Visit the remote Quechua community of Cancha Cancha in the Peruvian Andes, where the members of the Illariy Ch’aska Women’s Cooperative identify as alpaquiras (alpaca farmers) and hiladoras (spinners). Proud of their identity, these women are some of the few remaining weavers who still shear and spin their own raw alpaca fibre.

 

However, despite still having access to approximately half of the 22 colours of Huacaya alpacas, they have lost the traditional knowledge to selectively breed them. Therefore, colours appear at random in their animals, and the alpaquiras have no control over the colour selection.
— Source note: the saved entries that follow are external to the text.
Lemma is_ok s p name l : lits_ok (b_mem s) -> l ∈ literals -> cstr (b_mem s) p name -> p <> NULL -> (length name < 200)%nat -> is_ addr fuel p l s = Ok (bool_decide (name = lit l), s).
Proof using Hfuel.
  intros Hl Hin Hn Hp Hlen. destruct (lits_at _ _ Hl Hin) as (H1 & H2 & _). unfold is_.
  destruct (strcmp_ok (b_mem s) name (lit l) p (addr l) fuel Hn H2 Hp) as (c & E & Hc); [unfold NULL; lia|lia|]. mstep (on_mem_same _ _ _ E). by rewrite Hc.
Qed.

(** ** Reading *)

Lemma read_args_ok s args : forall p old, laid (b_mem s) p args -> p + size args <= args_end -> args_start <= p -> (length old + length args <= 64)%nat ->
  read_args fuel (length args) p args_end old s = Ok (old ++ ptrs p args, s).
Proof using Hfuel.
  induction args as [|a args IH]; intros p old Hl Hs Hp Hn; cbn [length read_args ptrs laid size] in *; [by rewrite app_nil_r|]. destruct Hl as [Ha Hl]. pose proof (size_nonneg args).
  rewrite (proj2 (Z.leb_gt _ _)) by lia. change ARGV_CNT with 65. rewrite (proj2 (Z.leb_gt _ _)) by lia.
  assert (E : strnlen fuel p (args_end - p) (b_mem s) = Ok (Z.of_nat (length a), b_mem s)).
  { apply (strnlen_loop_ok (b_mem s) p a 0 fuel (args_end - p)); [by rewrite Z.add_0_r|lia|]. unfold args_start, args_end, ptov, LOADER_ARGS, LOADER_ARGS_LEN in *. lia. }
  mstep (on_mem_same _ _ _ E). rewrite Z.add_assoc. rewrite IH; [by rewrite <- app_assoc|done|lia|lia|rewrite length_app; cbn; lia].
Qed.

Definition add_echoed (l : list (bool * Z)) (s : boot) : boot :=
  BootState (b_mem s) (b_rng s) (how s) (format_filesys s) (filesys_bdev_name s) (scratch_bdev_name s) (thread_mlfqs s) (user_page_limit s) (echoed s ++ l) (performed s).

Definition quoted (args : list (list Z)) : list bool := map (fun a => bool_decide (32 ∈ a)) args.

Lemma echo_args_ok args : forall p s, laid (b_mem s) p args -> 0 < p -> size args <= 200 -> echo_args fuel (ptrs p args) s = Ok (tt, add_echoed (zip (quoted args) (ptrs p args)) s).
Proof using Hfuel.
  induction args as [|a args IH]; intros p s Hl Hp Hs; cbn [ptrs echo_args laid size quoted map zip zip_with] in *.
  { unfold add_echoed. rewrite app_nil_r. by destruct s. }
  destruct Hl as [Ha Hl]. pose proof (size_nonneg args). destruct (strchr_in (b_mem s) p a 32 fuel Ha Hp) as (r & E & Hr); [lia|unfold is_byte; lia|].
  mstep (on_mem_same _ _ _ E). unfold not_null in Hr. rewrite Hr. rewrite (bind_ok _ _ _ tt (add_echoed [(bool_decide (32 ∈ a), p)] s)).
  2:{ unfold echo, add_echoed. do 4 f_equal. do 2 f_equal. apply bool_decide_ext. split; [by intros [|]|by right]. }
  cbv beta. rewrite IH; [|done|lia|lia]. unfold add_echoed. cbn [b_mem b_rng how format_filesys filesys_bdev_name scratch_bdev_name thread_mlfqs user_page_limit echoed performed]. by rewrite <- app_assoc.
Qed.

(** ** Options *)

(** The two calls of [strtok_r]. *)
Lemma option_cut m p a : lits_ok m -> cstr m p a -> (cut a).1 <> [] -> args_start <= p -> p + Z.of_nat (length a) < args_end ->
  exists m1 sv vp sv', strtok_r fuel p (addr "=") 0 m = Ok ((p, sv), m1) /\ strtok_r fuel NULL (addr "") sv m1 = Ok ((vp, sv'), m1) /\
    cstr m1 p (cut a).1 /\ name_at m1 (p + Z.of_nat (length a) + 1) vp (value_of (cut a).2) /\ same_but p (Z.of_nat (length a)) m m1.
Proof using Hfuel.
  intros Hl Ha Hne Hp He. destruct (cut_ok a) as [Hn Hc]. set (name := (cut a).1) in *. set (rest := (cut a).2) in *.
  destruct (lits_at m "=" Hl) as (D1 & D2 & _); [lit_in|]. destruct (lits_at m "" Hl) as (E1 & E2 & E3); [lit_in|].
  assert (Hsm : args_start = 3221257534 /\ args_end = 3221257662) by done. destruct Hsm as [As Ae].
  assert (Hlen : (length a < 128)%nat) by lia. destruct Hc as [[Ea Hr]|Ea].
  - assert (Hs : cstr m p (name ++ [])) by (by rewrite app_nil_r, <- Ea). rewrite Ea in Hlen, He |- *.
    pose proof (strtok_token m (addr "=") (lit "=") p name [] fuel p 0 D2 D1 Hs ltac:(lia)) as T. rewrite (proj2 (Z.eqb_neq p NULL)) in T by (unfold NULL; lia).
    specialize (T eq_refl Hne Hn I ltac:(cbn [lit length]; lia)). apply cstr_app in Hs as (_ & Hs & _).
    eexists m, _, NULL, _. split; [exact T|]. split; [apply (strtok_none m (addr "") (lit "")); [done|done|done|lia|done|cbn; lia]|]. rewrite Hr. split; [by rewrite <- Ea|]. split; [done|]. intros b _. done.
  - assert (Hs : cstr m p (name ++ 61 :: rest)) by (by rewrite <- Ea). assert (Hla : length a = (length name + S (length rest))%nat) by (rewrite Ea, length_app; done).
    pose proof (strtok_token m (addr "=") (lit "=") p name (61 :: rest) fuel p 0 D2 D1 Hs ltac:(lia)) as T. rewrite (proj2 (Z.eqb_neq p NULL)) in T by (unfold NULL; lia).
    specialize (T eq_refl Hne Hn ltac:(cbn; by left) ltac:(cbn [lit length]; lia)). apply cstr_app in Hs as (Hs1 & Hs2 & Hs3). apply cstr_cons in Hs2 as (_ & _ & Hs2).
    set (z := p + Z.of_nat (length name)) in *. set (m1 := <[z := 0]> m).
    assert (C2 : cstr m1 (z + 1) rest) by (eapply cstr_agree; [|exact Hs2]; intros b Hb; apply lookup_insert_ne; lia).
    assert (E2' : cstr m1 (addr "") (lit "")) by (eapply cstr_agree; [|exact E2]; intros b Hb; apply lookup_insert_ne; cbn [lit length] in *; lia).
    assert (C1 : cstr m1 p name).
    { split; [|done]. rewrite bytes_at_app. split; [eapply bytes_at_agree; [|exact Hs1]; intros b Hb; apply lookup_insert_ne; lia|]. split; [apply lookup_insert_eq|done]. }
    assert (SB : same_but p (Z.of_nat (length a)) m m1) by (intros b Hb; apply lookup_insert_ne; lia).
    destruct rest as [|c rest'] eqn:Er.
    + eexists m1, _, NULL, _. split; [exact T|]. split; [apply (strtok_none m1 (addr "") (lit "") (z + 1)); [done|done|done|lia|done|cbn; lia]|]. done.
    + assert (Hs' : cstr m1 (z + 1) ((c :: rest') ++ [])) by (by rewrite app_nil_r).
      pose proof (strtok_token m1 (addr "") (lit "") (z + 1) (c :: rest') [] fuel NULL (z + 1) E2' E1 Hs' ltac:(lia) eq_refl ltac:(done) ltac:(apply Forall_forall; intros x _; apply not_elem_of_nil) I ltac:(cbn [lit length] in *; lia)) as T2.
      eexists m1, _, (z + 1), _. split; [exact T|]. split; [exact T2|]. split; [done|]. split; [|done]. cbn [value_of name_at]. split; [done|]. split; lia.
Qed.
(* ===== verification/Serial.v ===== *)
(** * The serial port and the input buffer: [devices/serial.c] and [devices/input.c]

    The UART is a parameter: its state HW with what the instructions on its
    ports do.  [UartLaws] is what the driver relies on, from the data sheet of the 16550A:
    which register a port is, that a byte written to an empty transmitter is sent,
    and that the transmitter empties after a while.  The state of the driver has the two interrupt
    queues of [Intq], the interrupt flag and the vectors of [Descr].  A call is split where its thread
    leaves the processor, as in [Intq]: [None] says that it sleeps, and the [_rest] functions are the part behind. *)

From Stdlib Require Import Strings.String.
From S2P Require Import Prelude ListModel Bytes Bitmap Descr Intq IntqProps.

Class Uart (hw : Type) := { inb : Z -> hw -> Z * hw; outb : Z -> Z -> hw -> hw }.

Definition IO_BASE : Z := 1016.
Definition RBR_REG : Z := IO_BASE + 0.
Definition THR_REG : Z := IO_BASE + 0.
Definition IER_REG : Z := IO_BASE + 1.
Definition LS_REG : Z := IO_BASE + 0.
Definition MS_REG : Z := IO_BASE + 1.
Definition IIR_REG : Z := IO_BASE + 2.
Definition FCR_REG : Z := IO_BASE + 2.
Definition LCR_REG : Z := IO_BASE + 3.
Definition MCR_REG : Z := IO_BASE + 4.
Definition LSR_REG : Z := IO_BASE + 5.
Definition IER_RECV : Z := 1.
Definition IER_XMIT : Z := 2.
Definition LCR_N81 : Z := 3.
Definition LCR_DLAB : Z := 128.
Definition MCR_OUT2 : Z := 8.
Definition LSR_DR : Z := 1.
Definition LSR_THRE : Z := 32.

Inductive tx_mode := UNINIT | POLL | QUEUE.

#[export] Instance tx_mode_eq_dec : EqDecision tx_mode.
Proof. solve_decision. Defined.
Lemma read_byte_n_as_read_bytes_hello :
  read_byte_n 5 cursor_hello
  = (view (fst (read_bytes cursor_hello (Z.of_nat 5))) (Z.of_nat 5),
     snd (read_bytes cursor_hello (Z.of_nat 5))).
Proof.
  apply (read_byte_n_as_read_bytes cursor_hello 5).
  - unfold in_long, LONG_MAX. cbn. lia.
  - unfold in_long, LONG_MAX. cbn. lia.
Defined.

(** Two slices in a row are one slice: [read_bytes(n)] then
    [read_bytes(m)] leave the cursor where [read_bytes(n + m)] does, even
    across a wrap of [pos]; the first view is that of the single call and,
    when [pos + n] is a long, the second starts [n] chars after the
    first. *)
Theorem read_bytes_compose (br : ByteReader) (n m : Z) :
  in_long (pos br) ->
  snd (read_bytes (snd (read_bytes br n)) m) = snd (read_bytes br (n + m)) /\
  fst (read_bytes br n) = fst (read_bytes br (n + m)) /\
  (in_long (pos br + n) ->
   fst (read_bytes (snd (read_bytes br n)) m)
   = ptr_add (fst (read_bytes br n)) n).
Proof.
  intros Hp.
  assert (Hback : forall a, wrap_long (wrap_long (pos br + a) - a) = pos br).
  { intros a. unfold Z.sub. rewrite wrap_long_add_l.
    replace (pos br + a + - a) with (pos br) by lia.
    apply wrap_long_id, Hp. }
  unfold read_bytes. cbn [fst snd set_pos data pos length].
  rewrite wrap_long_add_l, !Hback.
  replace (pos br + n + m) with (pos br + (n + m)) by lia.
  split; [reflexivity | split; [reflexivity |]].
  intros Hn.
  unfold Z.sub. rewrite wrap_long_add_l.
  replace (pos br + (n + m) + - m) with (pos br + n) by lia.
  rewrite (wrap_long_id _ Hn).
  unfold ptr_add. cbn [mem ofs]. f_equal. lia.
Qed.

Lemma read_bytes_compose_hello :
  snd (read_bytes (snd (read_bytes cursor_hello 5)) 6)
  = snd (read_bytes cursor_hello (5 + 6)) /\
  fst (read_bytes cursor_hello 5) = fst (read_bytes cursor_hello (5 + 6)) /\
  (in_long (pos cursor_hello + 5) ->
   fst (read_bytes (snd (read_bytes cursor_hello 5)) 6)
   = ptr_add (fst (read_bytes cursor_hello 5)) 5).
Proof.
  apply (read_bytes_compose cursor_hello 5 6).
  unfold in_long, LONG_MAX. cbn. lia.
Defined.
(** X12: a call of [loadBalances] on a page without the table hides the
    banner and does nothing else.  On a page with the table it never
    leaves the indicator pending: it ends at ok with the table showing
    balances or "No balances", or at fail with the table showing
    "No data"; the banner, where there is one, is visible after the call
    exactly when the call has failed, whatever it showed before. *)
Theorem loadBalances_settles (rt : Runtime) (r : FetchOutcome) (p : Page) :
  let p' := loadBalances rt r p in
  match balBody p with
  | None => p' = mkPage (setVisible (balErr p) false) None (pageDot p)
  | Some _ =>
      (pageDot p' = green \/ pageDot p' = red)
      /\ (pageDot p' = red <-> balBody p' = Some NoData)
      /\ (pageDot p' = green
          <-> balBody p' = Some NoBalances \/ exists rows, balBody p' = Some (Rows rows))
      /\ (forall b, balErr p' = Some b -> (visible b = true <-> pageDot p' = red))
      /\ (is_Some (balErr p') <-> is_Some (balErr p))
  end.
Proof.
  unfold loadBalances, loadBalances_call. destruct p as [err body dot]. simpl.
  destruct body as [t|]; simpl; [|reflexivity].
  assert (Hcatch :
    let p' := loadBalances_catch (mkPage (setVisible err false) (Some Checking) pending) in
    (pageDot p' = green \/ pageDot p' = red)
    /\ (pageDot p' = red <-> balBody p' = Some NoData)
    /\ (pageDot p' = green
        <-> balBody p' = Some NoBalances \/ exists rows, balBody p' = Some (Rows rows))
    /\ (forall b, balErr p' = Some b -> (visible b = true <-> pageDot p' = red))
    /\ (is_Some (balErr p') <-> is_Some err)).
  { simpl. split_and!.
    - by right.
    - by split.
    - split; [discriminate|]. intros [?|[? ?]]; discriminate.
    - destruct err as [b0|]; simpl; intros b' Hb; simplify_eq. simpl. tauto.
    - destruct err; simpl; split; intros [? ?]; try discriminate; by eexists. }
  destruct r as [|data]; simpl; [exact Hcatch|].
  destruct (loadBalances_try_cases rt data
              (mkPage (setVisible err false) (Some Checking) pending))
    as [(_ & t' & -> & Ht')|(_ & e & ->)]; [|exact Hcatch].
  simpl. split_and!.
  - by left.
  - split; [discriminate|]. intros [= ->]. destruct Ht' as [?|[? ?]]; discriminate.
  - split; [intros _|auto]. destruct Ht' as [->|[rows ->]]; eauto.
  - destruct err as [b0|]; simpl; intros b' Hb; simplify_eq. simpl.
    split; discriminate.
  - destruct err; simpl; split; intros [? ?]; try discriminate; by eexists.
Qed.
Lemma C2_type_marker_with_modifier_witness :
  let oc := newOptionCollection Binary64.float64 in
  nameText "flag"
  ∧ ∃ a, FindStringSubmatch "flag=b!" = Some (Submatch "flag" "=b" "!")
         ∧ readAttributes (Submatch "flag" "=b" "!") = inl a
         ∧ name a = "flag" ∧ dType a = "b"%char
         ∧ optional a = false ∧ negatable a = true
         ∧ counting a = false ∧ dArray a = false
         ∧ snd (parseOption _ oc "flag=b!" (PBool 0%nat))
           ≠ Some MalformedDescriptor.
Proof.
  intros oc.
  assert (Hn : nameText "flag") by (split; [discriminate | reflexivity]).
  split; [exact Hn|].
  exact (proj1 (C2_type_marker_with_modifier _ "flag" "=" "b" "!" oc
                  (PBool 0%nat) Hn eq_refl eq_refl eq_refl)).
Defined.

Lemma C3_type_reconciliation_witness :
  let oc := newOptionCollection Binary64.float64 in
  let a := Attributes false false false false "b" "flag" in
  FindStringSubmatch "flag=b" = Some (Submatch "flag" "=b" "")
  ∧ readAttributes (Submatch "flag" "=b" "") = inl a
  ∧ (snd (parseOption _ oc "flag=b" (PInt 0%nat)) = Some TypeMismatch
     ↔ violated a (Shape Integer false) = true)
  ∧ (violated a (Shape Integer false) = true
     → parseOption _ oc "flag=b" (PInt 0%nat) = (oc, Some TypeMismatch)).
Proof.
  intros oc a.
  assert (H1 : FindStringSubmatch "flag=b" = Some (Submatch "flag" "=b" ""))
    by reflexivity.
  assert (H2 : readAttributes (Submatch "flag" "=b" "") = inl a)
    by reflexivity.
  split; [exact H1|]. split; [exact H2|].
  exact (C3_type_reconciliation _ "flag=b" _ a (PInt 0%nat) oc H1 H2).
Defined.

Lemma C4_name_conflict_witness :
  let oc := newOptionCollection Binary64.float64 in
  let oc1 := addNegatableHandler _ oc "flag" 0%nat in
  let oc2 := addIntHandler _ oc1 "value" 1%nat in
  let a := Attributes true false false false "?" "flag" in
  let a' := Attributes false false false false "s" "noflag" in
  validPair "flag!" (PBool 0%nat) a
  ∧ validPair "noflag=s" (PString 2%nat) a'
  ∧ parseOption _ oc "flag!" (PBool 0%nat) = (oc1, None)
  ∧ registeredLater _ oc1 oc2
  ∧ parseOption _ oc2 "noflag=s" (PString 2%nat) = (oc2, Some NameConflict).
Proof.
  intros oc oc1 oc2 a a'.
  assert (H1 : validPair "flag!" (PBool 0%nat) a).
  { exists (Submatch "flag" "" "!"), "b"%char, false. by repeat split. }
  assert (H2 : validPair "noflag=s" (PString 2%nat) a').
  { exists (Submatch "noflag" "=s" ""), "s"%char, false. by repeat split. }
  assert (H3 : parseOption _ oc "flag!" (PBool 0%nat) = (oc1, None))
    by reflexivity.
  assert (H4 : registeredLater _ oc1 oc2).
  { eapply (registeredLater_call _ oc1 "value" (PInt 1%nat));
      [reflexivity | apply registeredLater_now]. }
  split; [exact H1|]. split; [exact H2|]. split; [exact H3|].
  split; [exact H4|].
  exact (proj1 (C4_name_conflict _ oc oc1 oc2 _ _ a _ _ a' H1 H2 H3 H4
                  (or_intror (or_introl (conj eq_refl eq_refl))))).
Defined.

Lemma C6_commit_in_scan_order_witness :
  let h := optionIntArrayHandler optionRequiredArg 0%nat in
  let hs : gmap string optionHandler := {[ "value" := h ]} in
  let oc := OptionCollection Binary64.float64 hs [] in
  let cs := [optionArrayCommitter_int Binary64.float64 5 0%nat;
             optionArrayCommitter_int Binary64.float64 3 0%nat] in
  let oc' := OptionCollection Binary64.float64 hs cs in
  let st := zeroStore Binary64.float64 Binary64.zero in
  let args := ["--value"; "5"; "--value=3"; "not a flag"] in
  processArgs _ Binary64.ParseFloat oc args st
  = (Returns ["not a flag"] None, oc', commitAll _ oc' st)
  ∧ intSlices _ (commitAll _ oc' st) 0%nat
    = intSlices _ st 0%nat ++ intsAppended _ 0%nat cs.
Proof.
  intros h hs oc cs oc' st args.
  assert (Hrun : processArgs _ Binary64.ParseFloat oc args st
                 = (Returns ["not a flag"] None, oc', commitAll _ oc' st))
    by reflexivity.
  split; [exact Hrun|].
  exact (proj1 (proj1 (proj2 (C6_commit_in_scan_order _ Binary64.ParseFloat
                  oc args st _ oc' _ Hrun)) 0%nat)).
Defined.

(** C7, as stated for every token list, fails: a ["--"] that follows a
    required-argument option is taken as the value of the option; the
    scan goes on, and the token after it is consumed as well. *)
Lemma C7_counterexample :
  let st := zeroStore Binary64.float64 Binary64.zero in
  ∃ st',
    GetOptions _ Binary64.ParseFloat ["--name"; "--"; "--flag"; "y"]
      [AString "name=s"; PString 0%nat; AString "flag"; PBool 0%nat] st
    = (Returns ["y"] None, st')
    ∧ strings _ st' 0%nat = "--"
    ∧ bools _ st' 0%nat = true.
Proof. eexists. repeat split. Qed.

(** C8, as stated for every value token, fails: when the value does not
    convert, each form returns its own token list, and the two differ. *)
Lemma C8_counterexample :
  let st := zeroStore Binary64.float64 Binary64.zero in
  let e := NumError "Atoi" "abc" ErrSyntax in
  GetOptions _ Binary64.ParseFloat ["--opt=abc"]
    [AString "opt=i"; PInt 0%nat] st
  = (Returns ["--opt=abc"] (Some e), st)
  ∧ GetOptions _ Binary64.ParseFloat ["--opt"; "abc"]
      [AString "opt=i"; PInt 0%nat] st
    = (Returns ["--opt"; "abc"] (Some e), st)
  ∧ ["--opt=abc"] ≠ ["--opt"; "abc"].
Proof. repeat split. discriminate. Qed.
The alpaquiras claim that, in the 1980s, the market “only wanted white;” they thus selectively tried to eliminate all other colours, losing the knowledge to produce the wide array of alpaca colours that exist.

 

They now want to recuperate that knowledge, with Mosqoy’s help. They aim to be economically relevant in today’s budding fair-trade market, while nurturing and revitalizing their cultural heritage, but cannot do so without this lost knowledge. Meet the alpaquiras (and alpacas!) of Cancha Cancha, and learn about both their traditional knowledge and the environmental, sociocultural, and economic changes they are facing today. Examine the impacts of globalized market demands on communities, as well as communities’ adaptive responses to market change.